Your goal: Print all entries below exactly as they appear.
┄┄┄┄┄┄┄┄┄┄
Lemma NextDueDelivery_wp now env w (Q : outcome (option Delivery) → World DB → Prop) :
  txn w = None →
  (∀ k, faulty env → Q (Fail (errorf "query next due delivery: %w")) (MkWorld (disk w) None k)) →
  (∀ k, Q (Ok (next_due (formatTimestamp now) (disk w))) (MkWorld (disk w) None k)) →
  wp (NextDueDelivery now) env w Q.
Proof. intros Ht Hf Hok. by apply wp_query_auto. Qed.

(** ** Updates of one row *)

Lemma delivery_at_Some db q s d :
  db_wf db → delivery_at db q s = Some d ↔ d ∈ deliveries db ∧ d_event d = q ∧ d_sink d = s.
Proof.
  intros Hwf. unfold delivery_at. split.
  - intros [Hd Hk]%head_select_Some. apply has_delivery_key_true in Hk. by injection Hk.
  - intros (Hd & E1 & E2). destruct (head _) as [d'|] eqn:E.
    + apply head_select_Some in E as [Hd' Hk]. apply has_delivery_key_true in Hk.
      injection Hk as K1 K2. f_equal. apply (deliveries_unique db); congruence.
    + pose proof (proj1 (head_select_None _ _) E d Hd) as Hk. simpl in Hk.
      unfold has_delivery_key in Hk. by rewrite E1, E2, !Z.eqb_refl in Hk.
Qed.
┄┄┄┄┄┄┄┄┄┄
The completed task:
Lemma NextDueDelivery_wp now env w (Q : outcome (option Delivery) → World DB → Prop) :
  txn w = None →
  (∀ k, faulty env → Q (Fail (errorf "query next due delivery: %w")) (MkWorld (disk w) None k)) →
  (∀ k, Q (Ok (next_due (formatTimestamp now) (disk w))) (MkWorld (disk w) None k)) →
  wp (NextDueDelivery now) env w Q.
Proof. intros Ht Hf Hok. by apply wp_query_auto. Qed.

(** ** Updates of one row *)

Lemma delivery_at_Some db q s d :
  db_wf db → delivery_at db q s = Some d ↔ d ∈ deliveries db ∧ d_event d = q ∧ d_sink d = s.
Proof.
  intros Hwf. unfold delivery_at. split.
  - intros [Hd Hk]%head_select_Some. apply has_delivery_key_true in Hk. by injection Hk.
  - intros (Hd & E1 & E2). destruct (head _) as [d'|] eqn:E.
    + apply head_select_Some in E as [Hd' Hk]. apply has_delivery_key_true in Hk.
      injection Hk as K1 K2. f_equal. apply (deliveries_unique db); congruence.
    + pose proof (proj1 (head_select_None _ _) E d Hd) as Hk. simpl in Hk.
      unfold has_delivery_key in Hk. by rewrite E1, E2, !Z.eqb_refl in Hk.
Qed.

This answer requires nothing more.